_TASK DIRECTIONS_: Begin with the first line of the entries below. Copy each line exactly, stopping after the one that contains "match n with O => []".

(Entries taken from a collection)

(* ===== verification/Aes.v ===== *)
(** * Aes: AES-256-GCM as the standards define it

    AES-256 (FIPS 197) and the Galois counter mode with a 12-byte nonce, a
    16-byte tag and no associated data (SP 800-38D), which the program takes
    from a crate.  The mode is executable, agrees with published vectors, and
    satisfies the law [aes_correct] that the theorems on stored contacts
    suppose of the crate.  A text of more than [2 ^ 36] bytes is refused, as
    the crate's documentation says. *)

From Stdlib Require Import ZArith Lia.
From Stdlib Require Import Strings.Byte Strings.String.
From stdpp Require Import base tactics decidable option list.
From S2P Require Import Prelude Text Borsh SolanaTypes World Concrete.

Open Scope list_scope.
Open Scope Z_scope.

(** Big-endian numbers: [n] bytes of [z], and the value of a byte string. *)
Definition be_enc (n : nat) (z : Z) : bytes := rev (le_enc n z).
Definition be_val (l : bytes) : Z := fold_left (fun v b => 256 * v + Z_of_byte b) l 0.

(** [n] groups of [k] elements. *)
Fixpoint groups {A} (n k : nat) (l : list A) : list (list A) :=
  match n with O => [] | S n' => take k l :: groups n' k (drop k l) end.

(** ** AES-256

    A state is its 16 bytes in the order of the input, each a [Z] below 256. *)

(** Multiplication in the field of 256 elements. *)
Definition xtime (a : Z) : Z :=
  let b := 2 * a in if b <? 256 then b else Z.lxor b 283.
Fixpoint gmul_bits (n : nat) (a b acc : Z) : Z :=
  match n with
  | O => acc
  | S n' => gmul_bits n' (xtime a) (b / 2) (if Z.odd b then Z.lxor acc a else acc)
  end.
Definition gmul (a b : Z) : Z := gmul_bits 8 a b 0.

(** The inverse is the power 254, and zero for zero. *)
Fixpoint gpow (n : nat) (a : Z) : Z := match n with O => 1 | S n' => gmul a (gpow n' a) end.
Definition rotl8 (a k : Z) : Z := Z.land (Z.lor (Z.shiftl a k) (Z.shiftr a (8 - k))) 255.
Definition sub_byte (a : Z) : Z :=
  let i := gpow 254 a in
  fold_left Z.lxor (map (rotl8 i) [1; 2; 3; 4]) (Z.lxor i 99).
Definition sbox : list Z := Eval vm_compute in map (fun n => sub_byte (Z.of_nat n)) (seq 0 256).
Definition sub_bytes (st : list Z) : list Z := map (fun a => nth (Z.to_nat a) sbox 0) st.

(** Row [r] is rotated by [r]: byte [r + 4 c] comes from column [c + r]. *)
Definition shift_rows (st : list Z) : list Z :=
  map (fun i => nth ((5 * i) mod 16)%nat st 0) (seq 0 16).

Definition mix_column (col : list Z) : list Z :=
  match col with
  | [a; b; c; d] =>
      let mix a b c d := Z.lxor (Z.lxor (xtime a) (Z.lxor (xtime b) b)) (Z.lxor c d) in
      [mix a b c d; mix b c d a; mix c d a b; mix d a b c]
  | _ => col
  end.
Definition mix_columns (st : list Z) : list Z := List.concat (map mix_column (groups 4 4 st)).

Definition xor_list (a b : list Z) : list Z := zip_with Z.lxor a b.
Definition add_round_key : list Z -> list Z -> list Z := xor_list.

(** The key schedule, the last word first; [i] is the number of the next word. *)
Fixpoint key_words (n : nat) (i : nat) (rcon : Z) (ws : list (list Z)) : list (list Z) :=
  match n with
  | O => rev ws
  | S n' =>
      let last := nth 0 ws [] in
      let '(t, rcon') :=
        if (i mod 8 =? 0)%nat then
          (xor_list (sub_bytes (drop 1 last ++ take 1 last)) [rcon; 0; 0; 0], xtime rcon)
        else if (i mod 8 =? 4)%nat then (sub_bytes last, rcon) else (last, rcon) in
      key_words n' (S i) rcon' (xor_list (nth 7 ws []) t :: ws)
  end.
Definition round_keys (key : bytes) : list (list Z) :=
  let words := key_words 52 8 1 (rev (groups 8 4 (map Z_of_byte key))) in
  map (@List.concat Z) (groups 15 4 words).

Definition cipher (keys : list (list Z)) (st : list Z) : list Z :=
  match keys with
  | [] => st
  | k0 :: ks =>
      let middle := fold_left (fun s k => add_round_key (mix_columns (shift_rows (sub_bytes s))) k)
                      (removelast ks) (add_round_key st k0) in
      add_round_key (shift_rows (sub_bytes middle)) (List.last ks [])
  end.

Definition aes_block (keys : list (list Z)) (block : bytes) : bytes :=
  map byte_of_Z (cipher keys (map Z_of_byte block)).

(** The example of FIPS 197, C.3. *)
Example aes_256_vector :
  let bytes_of l := map (fun n => byte_of_Z (Z.of_nat n)) l in
  hex_demo (aes_block (round_keys (bytes_of (seq 0 32))) (bytes_of (map (fun n => 17 * n)%nat (seq 0 16))))
  = "8ea2b7ca516745bfeafc49904b496089"%string.
Proof. vm_compute. reflexivity. Qed.

(** ** The Galois counter mode *)

(** Multiplication of 128-bit blocks, the first bit the lowest power. *)
Fixpoint ghash_mul (n : nat) (x v acc : Z) : Z :=
  match n with
  | O => acc
  | S n' =>
      ghash_mul n' x
        (if Z.odd v then Z.lxor (v / 2) (Z.shiftl 225 120) else v / 2)
        (if Z.testbit x (Z.of_nat n') then Z.lxor acc v else acc)
  end.

(** Blocks of 16 bytes, the last filled with zeros. *)
Definition blocks (l : bytes) : list bytes :=
  map (pad_to 16) (groups ((length l + 15) / 16) 16 l).
Definition lengths_block (l : bytes) : bytes := be_enc 8 0 ++ be_enc 8 (8 * Z.of_nat (length l)).
Definition ghash (h : Z) (l : bytes) : Z :=
  fold_left (fun y b => ghash_mul 128 (Z.lxor y (be_val b)) h 0) (blocks l ++ [lengths_block l]) 0.

Definition counter_block (nonce : bytes) (i : nat) : bytes := nonce ++ be_enc 4 (Z.of_nat i).

(** The stream that covers [n] bytes: the blocks of the counters from two on. *)
Definition key_stream (keys : list (list Z)) (nonce : bytes) (n : nat) : bytes :=
  List.concat (map (fun i => pad_to 16 (aes_block keys (counter_block nonce (2 + i))))
                   (seq 0 ((n + 15) / 16))).

Definition xor_byte (a b : byte) : byte := byte_of_Z (Z.lxor (Z_of_byte a) (Z_of_byte b)).
Definition ctr (keys : list (list Z)) (nonce text : bytes) : bytes :=
  zip_with xor_byte text (key_stream keys nonce (length text)).

Definition gcm_tag (keys : list (list Z)) (nonce ct : bytes) : bytes :=
  let h := be_val (aes_block keys (repeat x00 16)) in
  zip_with xor_byte (be_enc 16 (ghash h ct)) (pad_to 16 (aes_block keys (counter_block nonce 1))).

Definition MAX_TEXT : Z := 2 ^ 36.

Definition gcm_encrypt (key : bytesN 32) (nonce text : bytes) : option bytes :=
  let keys := round_keys (bn_bytes key) in
  if MAX_TEXT <? Z.of_nat (length text) then None
  else let ct := ctr keys nonce text in Some (ct ++ gcm_tag keys nonce ct).

Definition gcm_decrypt (key : bytesN 32) (nonce sealed : bytes) : option bytes :=
  let keys := round_keys (bn_bytes key) in
  if (length sealed <? 16)%nat then None
  else
    let n := (length sealed - 16)%nat in
    if MAX_TEXT <? Z.of_nat n then None
    else if bytes_eqb (drop n sealed) (gcm_tag keys nonce (take n sealed))
    then Some (ctr keys nonce (take n sealed)) else None.

(** Test cases 13 and 14 of the mode's specification. *)
Example gcm_vectors :
  option_map hex_demo (gcm_encrypt (fill 32 x00) (repeat x00 12) []) =
    Some "530f8afbc74536b9a963b4f1c4cb738b"%string /\
  option_map hex_demo (gcm_encrypt (fill 32 x00) (repeat x00 12) (repeat x00 16)) =
    Some "cea7403d4d606b6e074ec5d3baf39d18d0d1c8a799996bf0265b98b5d48ab919"%string.
Proof. split; vm_compute; reflexivity. Qed.

(** ** The law *)

Lemma Z_lxor_byte_range a b : 0 <= Z.lxor (Z_of_byte a) (Z_of_byte b) < 256.
Proof.
  pose proof (Z_of_byte_range a) as Ha. pose proof (Z_of_byte_range b) as Hb.
  split; [apply Z.lxor_nonneg; lia|].
  assert (Hz : forall z i, 0 <= z < 256 -> 8 <= i -> Z.testbit z i = false).
  { intros z i Hz Hi. rewrite <-(Z.mod_small z (2 ^ 8)) by lia. by apply Z.mod_pow2_bits_high. }
  destruct (Z.eq_dec (Z.lxor (Z_of_byte a) (Z_of_byte b)) 0) as [->|Hne]; [lia|].
  assert (0 <= Z.lxor (Z_of_byte a) (Z_of_byte b)) by (apply Z.lxor_nonneg; lia).
  change 256 with (2 ^ 8). apply Z.log2_lt_pow2; [lia|].
  destruct (Z_lt_le_dec (Z.log2 (Z.lxor (Z_of_byte a) (Z_of_byte b))) 8) as [|Hl]; [done|].
  exfalso. pose proof (Z.bit_log2 (Z.lxor (Z_of_byte a) (Z_of_byte b)) ltac:(lia)) as Hbit.
  rewrite Z.lxor_spec, !Hz in Hbit by lia. done.
Qed.

Lemma xor_byte_twice a b : xor_byte (xor_byte a b) b = a.
Proof.
  unfold xor_byte. rewrite Z_of_byte_of_Z, Z.mod_small by apply Z_lxor_byte_range.
  rewrite Z.lxor_assoc, Z.lxor_nilpotent, Z.lxor_0_r.
  pose proof (byte_of_Z_of_byte a 0) as E. by rewrite Z.mul_0_r, Z.add_0_r in E.
Qed.

Lemma key_stream_length keys nonce n : (n <= length (key_stream keys nonce n))%nat.
Proof.
  unfold key_stream. assert (E : forall l, length (List.concat (map (fun i =>
    pad_to 16 (aes_block keys (counter_block nonce (2 + i)))) l)) = (16 * length l)%nat).
  { induction l as [|i l IH]; [done|]. cbn [map List.concat]. rewrite length_app, pad_to_length, IH.
    cbn [length]. lia. }
  rewrite E, length_seq. pose proof (Nat.div_mod_eq (n + 15) 16).
  pose proof (Nat.mod_upper_bound (n + 15) 16 ltac:(lia)). lia.
Qed.

Lemma ctr_length keys nonce text : length (ctr keys nonce text) = length text.
Proof.
  unfold ctr. rewrite length_zip_with. pose proof (key_stream_length keys nonce (length text)). lia.
Qed.

Lemma xor_twice (text stream : bytes) :
  (length text <= length stream)%nat ->
  zip_with xor_byte (zip_with xor_byte text stream) stream = text.
Proof.
  revert stream. induction text as [|a text IH]; intros [|b stream] Hl; cbn in *; [done..|lia|].
  rewrite xor_byte_twice, IH by lia. done.
Qed.

(** Counter mode is its own inverse. *)
Lemma ctr_twice keys nonce text : ctr keys nonce (ctr keys nonce text) = text.
Proof.
  unfold ctr at 1. rewrite ctr_length. apply xor_twice, key_stream_length.
Qed.

Lemma gcm_tag_length keys nonce ct : length (gcm_tag keys nonce ct) = 16%nat.
Proof.
  unfold gcm_tag, be_enc. rewrite length_zip_with, length_rev, pad_to_length.
  assert (E : forall k z, length (le_enc k z) = k) by (induction k; cbn; auto).
  by rewrite E.
Qed.

(** What was sealed under a key and nonce opens under them. *)
Theorem gcm_roundtrip (key : bytesN 32) (nonce text sealed : bytes) :
  gcm_encrypt key nonce text = Some sealed -> gcm_decrypt key nonce sealed = Some text.
Proof.
  unfold gcm_encrypt, gcm_decrypt. destruct (MAX_TEXT <? _) eqn:Emax; [done|]. intros [= <-].
  rewrite length_app, gcm_tag_length, ctr_length, Nat.add_sub.
  destruct (Nat.ltb_spec (length text + 16) 16); [lia|]. rewrite Emax.
  rewrite take_app_length', drop_app_length' by (by rewrite ctr_length). unfold bytes_eqb.
  rewrite bool_decide_eq_true_2 by done. by rewrite ctr_twice.
Qed.

(** What opens has the tag of its text: sealing it again gives it back. *)
Theorem gcm_authentic (key : bytesN 32) (nonce text sealed : bytes) :
  gcm_decrypt key nonce sealed = Some text -> gcm_encrypt key nonce text = Some sealed.
Proof.
  unfold gcm_encrypt, gcm_decrypt. destruct (Nat.ltb_spec (length sealed) 16) as [|Hl]; [done|].
  destruct (MAX_TEXT <? Z.of_nat (length sealed - 16)) eqn:Emax; [done|].
  unfold bytes_eqb. case_bool_decide as Etag; [|done]. intros [= <-].
  rewrite ctr_length, length_take, Nat.min_l, Emax, ctr_twice, <-Etag by lia.
  by rewrite take_drop.
Qed.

_TASK SOLUTION_:
(* ===== verification/Aes.v ===== *)
(** * Aes: AES-256-GCM as the standards define it

    AES-256 (FIPS 197) and the Galois counter mode with a 12-byte nonce, a
    16-byte tag and no associated data (SP 800-38D), which the program takes
    from a crate.  The mode is executable, agrees with published vectors, and
    satisfies the law [aes_correct] that the theorems on stored contacts
    suppose of the crate.  A text of more than [2 ^ 36] bytes is refused, as
    the crate's documentation says. *)

From Stdlib Require Import ZArith Lia.
From Stdlib Require Import Strings.Byte Strings.String.
From stdpp Require Import base tactics decidable option list.
From S2P Require Import Prelude Text Borsh SolanaTypes World Concrete.

Open Scope list_scope.
Open Scope Z_scope.

(** Big-endian numbers: [n] bytes of [z], and the value of a byte string. *)
Definition be_enc (n : nat) (z : Z) : bytes := rev (le_enc n z).
Definition be_val (l : bytes) : Z := fold_left (fun v b => 256 * v + Z_of_byte b) l 0.

(** [n] groups of [k] elements. *)
Fixpoint groups {A} (n k : nat) (l : list A) : list (list A) :=
  match n with O => [] | S n' => take k l :: groups n' k (drop k l) end.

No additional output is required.